#### RECORDS SUPPLIED:

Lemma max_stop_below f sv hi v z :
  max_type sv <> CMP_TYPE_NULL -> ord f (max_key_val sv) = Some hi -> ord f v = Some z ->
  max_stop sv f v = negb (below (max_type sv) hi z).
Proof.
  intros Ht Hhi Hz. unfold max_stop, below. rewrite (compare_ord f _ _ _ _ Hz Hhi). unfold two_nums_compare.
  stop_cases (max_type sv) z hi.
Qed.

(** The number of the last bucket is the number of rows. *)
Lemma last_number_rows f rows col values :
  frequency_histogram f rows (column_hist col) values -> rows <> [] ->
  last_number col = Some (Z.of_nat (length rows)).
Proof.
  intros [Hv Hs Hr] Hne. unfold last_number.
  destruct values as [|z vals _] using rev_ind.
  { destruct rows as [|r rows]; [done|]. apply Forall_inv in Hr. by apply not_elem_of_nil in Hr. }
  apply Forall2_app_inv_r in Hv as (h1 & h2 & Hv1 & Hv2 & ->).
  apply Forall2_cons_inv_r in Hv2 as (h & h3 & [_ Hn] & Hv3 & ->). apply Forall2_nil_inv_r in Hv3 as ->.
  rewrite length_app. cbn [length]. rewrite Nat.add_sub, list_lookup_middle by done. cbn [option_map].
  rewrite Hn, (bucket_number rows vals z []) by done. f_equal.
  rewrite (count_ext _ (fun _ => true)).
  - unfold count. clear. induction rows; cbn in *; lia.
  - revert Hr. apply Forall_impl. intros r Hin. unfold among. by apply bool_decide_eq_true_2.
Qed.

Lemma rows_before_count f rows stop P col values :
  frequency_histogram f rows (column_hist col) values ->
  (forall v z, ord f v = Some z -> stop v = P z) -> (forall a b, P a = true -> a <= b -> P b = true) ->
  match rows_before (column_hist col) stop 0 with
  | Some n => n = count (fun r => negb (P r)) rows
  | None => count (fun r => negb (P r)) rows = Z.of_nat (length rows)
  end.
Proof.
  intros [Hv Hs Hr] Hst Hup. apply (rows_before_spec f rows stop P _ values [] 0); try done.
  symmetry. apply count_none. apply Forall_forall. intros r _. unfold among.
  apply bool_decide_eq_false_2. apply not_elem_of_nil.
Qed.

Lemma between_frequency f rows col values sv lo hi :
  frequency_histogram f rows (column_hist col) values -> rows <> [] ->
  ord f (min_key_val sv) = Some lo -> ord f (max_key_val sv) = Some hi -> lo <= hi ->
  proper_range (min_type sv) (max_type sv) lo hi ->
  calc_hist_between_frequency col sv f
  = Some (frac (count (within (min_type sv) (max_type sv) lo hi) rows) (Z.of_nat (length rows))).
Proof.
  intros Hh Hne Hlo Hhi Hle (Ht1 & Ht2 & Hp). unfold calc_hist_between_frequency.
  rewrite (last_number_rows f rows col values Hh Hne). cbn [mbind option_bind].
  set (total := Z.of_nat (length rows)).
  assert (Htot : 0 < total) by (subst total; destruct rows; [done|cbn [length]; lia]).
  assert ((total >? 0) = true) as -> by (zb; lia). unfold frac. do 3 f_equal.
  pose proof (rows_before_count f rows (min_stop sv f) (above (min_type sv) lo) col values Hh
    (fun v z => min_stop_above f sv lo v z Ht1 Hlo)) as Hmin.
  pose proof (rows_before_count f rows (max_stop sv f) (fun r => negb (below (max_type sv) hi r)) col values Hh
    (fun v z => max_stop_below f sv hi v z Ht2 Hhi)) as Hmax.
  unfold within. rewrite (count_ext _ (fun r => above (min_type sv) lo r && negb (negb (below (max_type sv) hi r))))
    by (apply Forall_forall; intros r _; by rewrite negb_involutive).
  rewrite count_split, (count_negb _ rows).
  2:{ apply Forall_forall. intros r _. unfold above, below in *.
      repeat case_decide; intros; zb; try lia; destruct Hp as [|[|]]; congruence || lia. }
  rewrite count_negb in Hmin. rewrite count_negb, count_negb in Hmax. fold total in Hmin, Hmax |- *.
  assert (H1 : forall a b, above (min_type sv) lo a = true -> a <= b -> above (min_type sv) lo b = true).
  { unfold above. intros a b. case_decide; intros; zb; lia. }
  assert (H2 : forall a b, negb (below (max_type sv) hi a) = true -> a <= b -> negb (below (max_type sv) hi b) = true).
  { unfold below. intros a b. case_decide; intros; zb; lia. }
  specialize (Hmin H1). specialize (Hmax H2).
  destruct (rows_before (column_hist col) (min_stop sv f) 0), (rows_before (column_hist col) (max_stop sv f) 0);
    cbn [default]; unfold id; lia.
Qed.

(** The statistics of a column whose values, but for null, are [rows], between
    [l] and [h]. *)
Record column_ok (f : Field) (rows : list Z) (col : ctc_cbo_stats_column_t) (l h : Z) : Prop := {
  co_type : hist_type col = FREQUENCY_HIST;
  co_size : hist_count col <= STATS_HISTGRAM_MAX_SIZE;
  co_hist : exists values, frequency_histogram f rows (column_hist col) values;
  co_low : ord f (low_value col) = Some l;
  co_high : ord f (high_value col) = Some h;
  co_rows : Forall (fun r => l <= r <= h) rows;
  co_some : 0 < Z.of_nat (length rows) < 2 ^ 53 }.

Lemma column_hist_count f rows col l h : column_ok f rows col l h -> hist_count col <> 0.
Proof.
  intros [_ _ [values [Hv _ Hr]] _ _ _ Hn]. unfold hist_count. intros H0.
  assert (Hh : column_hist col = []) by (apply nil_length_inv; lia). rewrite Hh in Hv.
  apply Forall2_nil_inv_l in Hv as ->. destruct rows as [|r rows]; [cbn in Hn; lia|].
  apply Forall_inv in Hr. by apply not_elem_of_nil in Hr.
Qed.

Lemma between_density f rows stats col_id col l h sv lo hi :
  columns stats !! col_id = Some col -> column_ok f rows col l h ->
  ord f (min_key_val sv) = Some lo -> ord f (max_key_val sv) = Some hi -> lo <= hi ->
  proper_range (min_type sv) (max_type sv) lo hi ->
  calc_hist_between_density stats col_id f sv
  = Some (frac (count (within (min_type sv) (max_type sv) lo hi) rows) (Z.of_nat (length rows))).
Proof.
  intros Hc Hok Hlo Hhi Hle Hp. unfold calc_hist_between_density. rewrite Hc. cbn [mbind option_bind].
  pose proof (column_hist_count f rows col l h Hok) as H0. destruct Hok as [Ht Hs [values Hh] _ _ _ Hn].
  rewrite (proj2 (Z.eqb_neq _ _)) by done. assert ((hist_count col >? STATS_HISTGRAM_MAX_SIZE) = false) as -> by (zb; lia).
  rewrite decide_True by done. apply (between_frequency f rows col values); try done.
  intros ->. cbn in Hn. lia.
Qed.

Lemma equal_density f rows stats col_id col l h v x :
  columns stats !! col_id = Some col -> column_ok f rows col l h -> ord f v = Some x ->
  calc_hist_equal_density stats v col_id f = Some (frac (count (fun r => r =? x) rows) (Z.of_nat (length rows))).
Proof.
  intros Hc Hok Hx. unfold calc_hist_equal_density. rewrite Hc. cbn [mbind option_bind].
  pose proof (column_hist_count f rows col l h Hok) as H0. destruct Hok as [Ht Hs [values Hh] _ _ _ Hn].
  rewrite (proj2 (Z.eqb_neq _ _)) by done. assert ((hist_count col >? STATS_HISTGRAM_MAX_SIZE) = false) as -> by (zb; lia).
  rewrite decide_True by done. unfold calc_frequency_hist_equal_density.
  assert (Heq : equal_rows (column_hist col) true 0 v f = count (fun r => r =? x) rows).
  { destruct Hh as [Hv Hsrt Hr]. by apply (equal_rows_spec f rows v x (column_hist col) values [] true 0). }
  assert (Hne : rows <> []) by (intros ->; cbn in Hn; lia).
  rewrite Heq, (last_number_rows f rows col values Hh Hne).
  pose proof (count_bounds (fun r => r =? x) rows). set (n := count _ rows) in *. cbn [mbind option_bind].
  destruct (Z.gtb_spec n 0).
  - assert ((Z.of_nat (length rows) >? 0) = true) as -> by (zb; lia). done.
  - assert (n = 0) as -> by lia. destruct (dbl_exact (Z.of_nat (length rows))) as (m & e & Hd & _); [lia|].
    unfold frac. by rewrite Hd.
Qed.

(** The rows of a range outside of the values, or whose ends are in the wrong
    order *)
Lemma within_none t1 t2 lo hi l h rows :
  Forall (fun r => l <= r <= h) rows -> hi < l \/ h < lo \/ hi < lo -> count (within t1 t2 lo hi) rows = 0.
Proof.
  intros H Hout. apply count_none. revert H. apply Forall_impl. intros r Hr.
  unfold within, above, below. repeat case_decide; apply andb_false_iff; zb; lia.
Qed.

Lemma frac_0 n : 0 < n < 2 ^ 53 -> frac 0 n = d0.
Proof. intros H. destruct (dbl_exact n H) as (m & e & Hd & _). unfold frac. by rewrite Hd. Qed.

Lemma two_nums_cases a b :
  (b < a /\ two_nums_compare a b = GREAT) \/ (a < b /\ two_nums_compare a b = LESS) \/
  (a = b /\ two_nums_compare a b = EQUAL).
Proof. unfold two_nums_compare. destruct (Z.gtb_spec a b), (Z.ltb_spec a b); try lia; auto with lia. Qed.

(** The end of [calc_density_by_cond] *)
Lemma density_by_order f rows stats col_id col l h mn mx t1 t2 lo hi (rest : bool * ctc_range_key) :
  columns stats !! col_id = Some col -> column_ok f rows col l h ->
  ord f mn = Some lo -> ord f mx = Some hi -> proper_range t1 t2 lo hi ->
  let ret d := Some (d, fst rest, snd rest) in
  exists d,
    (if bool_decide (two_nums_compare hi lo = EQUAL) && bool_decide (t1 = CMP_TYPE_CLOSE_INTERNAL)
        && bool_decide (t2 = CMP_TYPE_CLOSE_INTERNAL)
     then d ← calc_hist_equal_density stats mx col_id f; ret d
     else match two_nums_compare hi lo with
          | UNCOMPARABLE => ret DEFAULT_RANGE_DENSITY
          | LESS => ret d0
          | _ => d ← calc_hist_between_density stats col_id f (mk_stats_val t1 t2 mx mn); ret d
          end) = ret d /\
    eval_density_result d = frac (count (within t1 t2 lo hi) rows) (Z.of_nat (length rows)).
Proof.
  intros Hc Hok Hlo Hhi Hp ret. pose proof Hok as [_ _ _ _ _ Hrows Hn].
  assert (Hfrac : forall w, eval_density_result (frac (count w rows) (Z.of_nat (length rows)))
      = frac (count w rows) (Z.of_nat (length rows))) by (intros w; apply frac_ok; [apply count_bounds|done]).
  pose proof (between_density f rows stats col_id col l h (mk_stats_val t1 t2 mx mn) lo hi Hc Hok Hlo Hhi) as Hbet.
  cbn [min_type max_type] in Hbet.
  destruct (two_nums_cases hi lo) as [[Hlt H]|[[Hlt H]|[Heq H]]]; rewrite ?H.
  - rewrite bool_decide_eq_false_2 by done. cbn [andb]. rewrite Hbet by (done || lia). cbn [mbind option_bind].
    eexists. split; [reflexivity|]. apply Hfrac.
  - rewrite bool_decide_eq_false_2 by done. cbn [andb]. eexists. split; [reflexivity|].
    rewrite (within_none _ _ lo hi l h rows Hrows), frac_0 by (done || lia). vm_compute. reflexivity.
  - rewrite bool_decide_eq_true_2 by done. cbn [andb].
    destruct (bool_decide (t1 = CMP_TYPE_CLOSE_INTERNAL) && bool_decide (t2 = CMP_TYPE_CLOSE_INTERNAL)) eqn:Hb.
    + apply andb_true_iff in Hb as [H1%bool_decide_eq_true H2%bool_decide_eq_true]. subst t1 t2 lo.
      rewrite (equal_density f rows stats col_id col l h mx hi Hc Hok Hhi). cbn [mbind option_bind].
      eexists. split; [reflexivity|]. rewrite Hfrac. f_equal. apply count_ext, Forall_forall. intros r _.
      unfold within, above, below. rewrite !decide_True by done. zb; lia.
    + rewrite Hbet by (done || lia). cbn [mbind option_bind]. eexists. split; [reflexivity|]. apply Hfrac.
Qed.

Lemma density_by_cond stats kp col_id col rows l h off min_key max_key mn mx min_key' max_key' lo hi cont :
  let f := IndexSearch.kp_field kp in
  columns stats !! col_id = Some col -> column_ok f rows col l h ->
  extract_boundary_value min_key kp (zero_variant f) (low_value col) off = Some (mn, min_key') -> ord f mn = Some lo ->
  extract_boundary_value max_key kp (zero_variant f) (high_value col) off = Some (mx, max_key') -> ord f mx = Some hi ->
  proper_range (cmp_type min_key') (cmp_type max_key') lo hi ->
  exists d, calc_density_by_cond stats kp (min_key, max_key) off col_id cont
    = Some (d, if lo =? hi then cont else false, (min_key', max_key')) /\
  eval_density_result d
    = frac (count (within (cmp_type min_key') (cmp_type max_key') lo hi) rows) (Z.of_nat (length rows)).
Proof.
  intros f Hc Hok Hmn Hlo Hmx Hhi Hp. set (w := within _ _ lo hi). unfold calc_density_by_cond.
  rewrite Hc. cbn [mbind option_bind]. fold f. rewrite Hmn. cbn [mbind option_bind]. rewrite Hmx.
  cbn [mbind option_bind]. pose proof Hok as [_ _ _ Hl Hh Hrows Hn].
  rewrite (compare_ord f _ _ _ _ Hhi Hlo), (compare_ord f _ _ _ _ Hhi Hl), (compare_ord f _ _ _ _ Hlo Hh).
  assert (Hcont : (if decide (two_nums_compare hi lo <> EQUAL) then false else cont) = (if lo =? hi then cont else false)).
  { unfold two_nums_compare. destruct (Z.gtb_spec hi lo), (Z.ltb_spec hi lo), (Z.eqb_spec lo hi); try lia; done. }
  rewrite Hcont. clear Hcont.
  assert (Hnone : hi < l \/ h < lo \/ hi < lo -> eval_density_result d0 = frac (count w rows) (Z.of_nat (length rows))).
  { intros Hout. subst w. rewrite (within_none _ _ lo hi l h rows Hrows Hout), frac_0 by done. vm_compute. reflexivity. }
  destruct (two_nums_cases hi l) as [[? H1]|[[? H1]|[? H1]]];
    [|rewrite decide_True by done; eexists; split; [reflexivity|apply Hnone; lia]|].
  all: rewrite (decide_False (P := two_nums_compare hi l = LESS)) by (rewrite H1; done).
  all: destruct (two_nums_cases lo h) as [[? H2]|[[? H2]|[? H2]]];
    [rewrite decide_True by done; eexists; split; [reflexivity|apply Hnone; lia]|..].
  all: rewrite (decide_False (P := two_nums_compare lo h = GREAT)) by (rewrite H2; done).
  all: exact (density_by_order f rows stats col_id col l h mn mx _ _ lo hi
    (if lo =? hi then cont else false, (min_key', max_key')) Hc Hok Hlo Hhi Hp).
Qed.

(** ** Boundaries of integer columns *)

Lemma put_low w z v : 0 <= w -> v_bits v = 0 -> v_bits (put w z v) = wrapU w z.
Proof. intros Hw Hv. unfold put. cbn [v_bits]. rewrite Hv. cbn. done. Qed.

#### GOAL OF THE EXERCISE:
Would you please repeat exactly the lines above, starting at the line with "rewrite Hn, (bucket_number" and stopping at the line with "intros [Hv Hs Hr] Hst", both included?

#### FINISHED TASK:
  rewrite Hn, (bucket_number rows vals z []) by done. f_equal.
  rewrite (count_ext _ (fun _ => true)).
  - unfold count. clear. induction rows; cbn in *; lia.
  - revert Hr. apply Forall_impl. intros r Hin. unfold among. by apply bool_decide_eq_true_2.
Qed.

Lemma rows_before_count f rows stop P col values :
  frequency_histogram f rows (column_hist col) values ->
  (forall v z, ord f v = Some z -> stop v = P z) -> (forall a b, P a = true -> a <= b -> P b = true) ->
  match rows_before (column_hist col) stop 0 with
  | Some n => n = count (fun r => negb (P r)) rows
  | None => count (fun r => negb (P r)) rows = Z.of_nat (length rows)
  end.
Proof.
  intros [Hv Hs Hr] Hst Hup. apply (rows_before_spec f rows stop P _ values [] 0); try done.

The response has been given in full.